UN’s Sustainable Development Goals pushing astronomy, ESS to think locally
May 12, 2021
If you read the mission statement for the Coppell ISD science program, you find that it focuses on preparing students to become both scientifically literate and socially responsible people. Coppell High School astronomy and Earth and Space Science teacher Angela Barnes exemplifies this principle in both classes’ year-long Sustainable Development Goals (SDGs) project.
Barnes organizes her classwork so students can find direct connections between events, the numbers behind climate change and their own lives, regardless of the information’s direct connections to Astronomy. After teaching seniors for more than a decade, Barnes felt that it was imperative for her students to leave with information that will be useful to them when they graduate.
“[Sustainability issues] are something that everyone really should be thinking about, so when I allow my students to look at [the goals] and choose what they care about the most, it’s really cool to see them take on the responsibility of raising awareness and making a positive change in the community,” Barnes said. “I love [watching it].”
Each year, students usually choose one SDG and create a presentation detailing the logistics behind solving the goal, why solving the problem is important and who and what location are affected most by the issue.

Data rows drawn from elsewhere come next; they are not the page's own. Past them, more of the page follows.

(* ===== verification/HostlistSeq.v ===== *)
(** * Host lists as sequences of names: lemmas

    Pushing names and lists, the host at a position, deleting and finding. *)

From S2P Require Import Prelude NatCmp Hostlist HostlistFacts HostlistOps.

Local Open Scope Z_scope.

(** ** Creating, copying and pushing *)

Lemma rep_new : hl_rep hostlist_new [].
Proof. by split; [split; try constructor|..]. Qed.

Section push.
Context (env : cluster_env) (E1 : one_dim env).

Lemma push_host_spec hl rs s dims : dims = 0 \/ dims = 1 -> hl_rep hl rs -> name_ok s ->
  Z.of_nat (length (rhosts rs)) < i32_max ->
  wp (hostlist_push_host_dims env hl s dims) (fun '(rc, hl') => rc = 1 /\
    exists rs' h', pushed rs (hl_fresh hl) (host_range s) h' rs' /\ hl_rep hl' rs' /\ rhosts rs' = rhosts rs ++ [s]).
Proof.
  intros Hd R Hs Hlt. unfold hostlist_push_host_dims.
  assert ((if dims =? 0 then slurmdb_setup_cluster_name_dims env else dims) = 1) as -> by (destruct Hd as [->| ->]; done).
  cbn zeta. rewrite range_of_host_1 by (destruct Hs as (_ & ? & _); unfold ULONG_MAX; lia).
  pose proof (host_range_hosts s Hs) as Hh. apply wp_bind. eapply wp_mono.
  { apply (push_range_spec _ rs); [done|by apply host_range_wf|]. rewrite Hh, length_app. simpl. lia. }
  intros [[n hl'] h'] (rs' & P & R' & _). apply wp_ret. split; [done|]. exists rs', h'. split; [done|]. split; [done|].
  destruct (pushed_hosts _ _ _ _ _ (rep_wf _ _ R) (host_range_wf s Hs) P) as (-> & _). by rewrite Hh.
Qed.
End push.

(** Setting the width of one range of a list. *)
Lemma rep_rewidth hl l1 a h h' l2 : hl_rep hl (l1 ++ (a, h) :: l2) -> rewidth h h' ->
  hl_rep (hl_with hl (l1 ++ (a, h') :: l2)) (l1 ++ (a, h') :: l2) /\
  rhosts (l1 ++ (a, h') :: l2) = rhosts (l1 ++ (a, h) :: l2).
Proof.
  intros [A Hn Hi W Hil] Rh. rewrite Forall_app, Forall_cons in W. destruct W as (W1 & Wh & W2). simpl in Wh.
  assert (E : rhosts (l1 ++ (a, h') :: l2) = rhosts (l1 ++ (a, h) :: l2)).
  { rewrite !rhosts_app, !rhosts_cons. simpl. by rewrite (rewidth_hosts _ _ Rh). }
  split; [|done]. apply rep_with; [apply (arr_update A)| |done|simpl; by rewrite E|done].
  rewrite Forall_app, Forall_cons. simpl. split_and!; try done. by eapply rewidth_wf.
Qed.

Lemma push_list_spec hl1 rs1 hl2 rs2 : hl_rep hl1 rs1 -> hl_rep hl2 rs2 ->
  Z.of_nat (length rs2) * Z.of_nat (length (rhosts rs1 ++ rhosts rs2)) <= i32_max ->
  wp (hostlist_push_list hl1 hl2) (fun '(_, hl1', hl2') => exists rs1' rs2',
    (hl_rep hl1' rs1' /\ rhosts rs1' = rhosts rs1 ++ rhosts rs2 /\ kinds rs1' ⊆ kinds rs1 ++ kinds rs2) /\
    (hl_rep hl2' rs2' /\ rhosts rs2' = rhosts rs2 /\ kinds rs2' = kinds rs2)).
Proof.
  intros R1 R2 Hmax. unfold hostlist_push_list. set (total := Z.of_nat (length (rhosts rs1 ++ rhosts rs2))) in *.
  eapply (wp_for (fun k '(n, h1, h2) => exists rs1' p q, k = Z.of_nat (length p) /\ 0 <= n <= k * total /\
    hl_rep h1 rs1' /\ hl_rep h2 (p ++ q) /\ rhosts (p ++ q) = rhosts rs2 /\ length (p ++ q) = length rs2 /\
    rhosts rs1' = rhosts rs1 ++ rhosts p /\ kinds rs1' ⊆ kinds rs1 ++ kinds p /\ kinds (p ++ q) = kinds rs2)).
  - exists rs1, [], rs2. rewrite !app_nil_r. simpl. split_and!; (done || lia).
  - intros k [[n h1] h2] Hk (rs1' & p & q & -> & Hn & Rh1 & Rh2 & Eh & El & E1 & K1 & K2) _.
    rewrite (arr_nranges _ _ (rep_arr _ _ R2)) in Hk. rewrite length_app in El. destruct q as [|[a h] q]; [simpl in El; lia|].
    rewrite (arr_range_at (rep_arr _ _ Rh2)) by done. simpl.
    assert (Wh : range_wf h). { pose proof (rep_wf _ _ Rh2) as W. rewrite Forall_app, Forall_cons in W. apply W. }
    assert (Ht : rhosts rs1 ++ rhosts rs2 = (rhosts rs1' ++ range_hosts h) ++ rhosts q).
    { rewrite E1, <-Eh, rhosts_app, rhosts_cons, <-!app_assoc. done. }
    assert (Hle : Z.of_nat (length (rhosts rs1' ++ range_hosts h)) <= total).
    { unfold total. rewrite Ht, (length_app _ (rhosts q)). lia. }
    apply wp_bind. eapply wp_mono; [apply (push_range_spec _ rs1'); [done|done|nia]|].
    intros [[k h1'] h'] (rs1'' & P & R' & ->).
    destruct (pushed_hosts _ _ _ _ _ (rep_wf _ _ Rh1) Wh P) as (Eh' & _ & Rw).
    destruct (rep_rewidth _ _ _ _ h' _ Rh2 Rw) as [R2' E2'].
    rewrite (arr_set_range (rep_arr _ _ Rh2)) by done. simpl. rewrite Eh'. apply wp_bind, wp_i32; [unfold i32_min; nia|].
    apply wp_ret. exists rs1'', (p ++ [(a, h')]), q. rewrite <-!app_assoc, !length_app. simpl. rewrite Eh'.
    rewrite length_app in Hle.
    assert (Ek : kind h' = kind h). { destruct (rewidth_fields _ _ Rw) as (F1 & _ & _ & F2). unfold kind. by rewrite F1, F2. }
    split_and!; [lia|lia|lia|done|done|by rewrite E2'|simpl in El; lia|..].
    + rewrite E1, rhosts_app, rhosts_cons, app_nil_r, <-app_assoc. simpl. by rewrite (rewidth_hosts _ _ Rw).
    + pose proof (pushed_kinds _ _ _ _ _ P) as K. rewrite kinds_app. simpl. rewrite Ek. clear - K K1.
      intros k Hk. specialize (K k Hk). rewrite !elem_of_app in *. specialize (K1 k). rewrite elem_of_app in K1. tauto.
    + rewrite <-K2, !kinds_app. simpl. by rewrite Ek.
  - intros k [[n h1] h2] Hk (rs1' & p & q & -> & Hn & Rh1 & Rh2 & Eh & El & E1 & K1 & K2) [Hd|]; [|done].
    rewrite (arr_nranges _ _ (rep_arr _ _ R2)) in Hd. rewrite length_app in El. assert (q = []) as -> by (apply nil_length_inv; lia).
    rewrite app_nil_r in *. exists rs1', p. rewrite <-K2, E1, Eh. done.
Qed.

Lemma copy_spec hl rs : hl_rep hl rs -> wp (hostlist_copy hl) (fun hl' =>
  exists rs', hl_rep hl' rs' /\ rs'.*2 = rs.*2).
Proof.
  intros [A Hn Hi W Hil]. unfold hostlist_copy. rewrite (arr_nranges _ _ A).
  set (new := if HOSTLIST_CHUNK <? _ then _ else _).
  assert (Hnew : hl_hr new = slots (hl_size new) [] /\ Z.of_nat (length rs) <= hl_size new /\ HOSTLIST_CHUNK <= hl_size new).
  { unfold new, HOSTLIST_CHUNK. destruct (Z.ltb_spec 16 (Z.of_nat (length rs))); [|change (hl_size hostlist_new) with 16; split; [done|lia]].
    split; [|simpl; unfold HOSTLIST_CHUNK; lia]. change (hl_hr (hostlist_resize hostlist_new (Z.of_nat (length rs))))
      with (resize (Z.to_nat (Z.of_nat (length rs))) None (slots 16 [])). apply slots_grow. simpl. lia. }
  destruct Hnew as (E0 & Hs & Hc). apply wp_bind.
  eapply wp_mono; [eapply (wp_for (fun k hr => exists p, k = Z.of_nat (length p) /\ p.*2 = take (length p) rs.*2 /\
    p.*1 = seq 0 (length p) /\ hr = slots (hl_size new) p) _ _ (fun hr => exists p, p.*2 = rs.*2 /\ p.*1 = seq 0 (length p) /\ hr = slots (hl_size new) p))|].
  - exists []. by rewrite E0.
  - intros k hr Hk (p & -> & E2 & E3 & ->) _. destruct (lookup_lt_is_Some_2 rs (length p)) as [[a h] Ha]; [lia|].
    assert (Hr : range_at hl (Z.of_nat (length p)) = Ret (a, h)).
    { unfold range_at. rewrite (arr_hr _ _ A), (aget_lookup _ _ (Some (a, h))); [done|lia|]. rewrite Nat2Z.id. by apply slots_lookup. }
    rewrite Hr. simpl. pose proof (Forall_lookup_1 _ _ _ _ W Ha) as Wh. simpl in Wh. rewrite copy_range by done.
    apply wp_aset; [rewrite length_slots; lia|]. rewrite Nat2Z.id, slots_snoc by lia. exists (p ++ [(length p, h)]).
    rewrite length_app, !fmap_app. simpl. split_and!; [lia| | |done].
    + rewrite Nat.add_1_r. erewrite take_S_r by (by rewrite list_lookup_fmap, Ha). by rewrite <-E2.
    + by rewrite seq_app, E3.
  - intros k hr Hk (p & -> & E2 & E3 & ->) [Hd|]; [|done]. exists p. split; [|done].
    rewrite E2. apply take_ge. rewrite length_fmap. lia.
  - intros hr (p & E2 & E3 & ->). apply wp_ret. exists p. split; [|done].
    assert (El : length p = length rs) by (by rewrite <-!(length_fmap snd), E2).
    assert (W' : Forall range_wf p.*2) by (rewrite E2; by apply Forall_fmap).
    apply rep_with; [|exact (proj1 (Forall_fmap _ _ _) W')|done|simpl; by rewrite (rhosts_snd p rs)|done].
    split; simpl; [done|by rewrite El|lia|done|rewrite E3; apply NoDup_seq|].
    apply (Forall_fmap fst (fun x => (x < _)%nat)). rewrite E3, Forall_forall. intros x Hx%elem_of_seq. lia.
Qed.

Halfway through the 2020-21 school year, Barnes chose to restructure the project to both continue its community impact while not straining students working independently. Each class period is now focusing on one SDG. The project was restructured to encourage students to think locally about how the issues highlighted in SDGs affect the Coppell community and Greater Dallas.
Previously, students often turned to researching hunger, poverty, education and food/water shortage issues in more economically disadvantaged communities across the globe. But the pandemic highlighted that these issues are more present in local communities than students may have thought. As a result, each class organized a community service project, ranging from food drives and school supply drives to trash cleanups in Coppell.
“[Doing things in our community] shows that we aren’t just talking about the environment but actually doing stuff to fix the problems we see,” CHS sophomore Preston Taylor said. “In classes beforehand, we’d just talk. No one would do anything about it and we’d just learn about it to get the grade, but I liked actually doing something about it because we took it more seriously and got something done.”
Taylor’s seventh period astronomy class selected Goal 15, Life on Land, as its goal and organized a trash cleanup at CHS on April 25. For Taylor, the clean up and project as a whole taught him an important lesson about waste.
“I’ve taken things that we’ve learned [during this project] like different ways to treat water usage in your house and how it helps the environment into my daily life, and if I see any trash around at parks, then I am going to go out of my way to pick it up and throw it away just so I am helping out the environment,” Taylor said.
This impact can not only be seen on the students’ lives but also affects the ways that teachers’ families approach waste. CISD digital learning coach DianaLyn Perkins, who used to be a science teacher at Coppell Middle School East and did her own version of Barnes’ project, was first introduced to the project by CMS East science teacher Jodie Deinhammer and saw the benefits that teaching about sustainability has on children.
Since then, the work done in Perkins’ classroom reflected heavily on her husband, Daren, and eldest daughter, Shauntae. Mr. Perkins had never recycled a can until Shauntae came home from school excited about it. Since then, Mr. Perkins recycles about everything he can, according to Mrs. Perkins.
“[My generation] hasn’t done a great job of being sustainable, so the kids really need to, and the really cool thing about seeing a kid get excited about something like this is they take it, they get their families excited and suddenly you start seeing change happen,” Mrs. Perkins said. “If you can get a kid excited about something like that, then real change is going to happen because there is more power behind exciting kids than there is behind exciting adults.”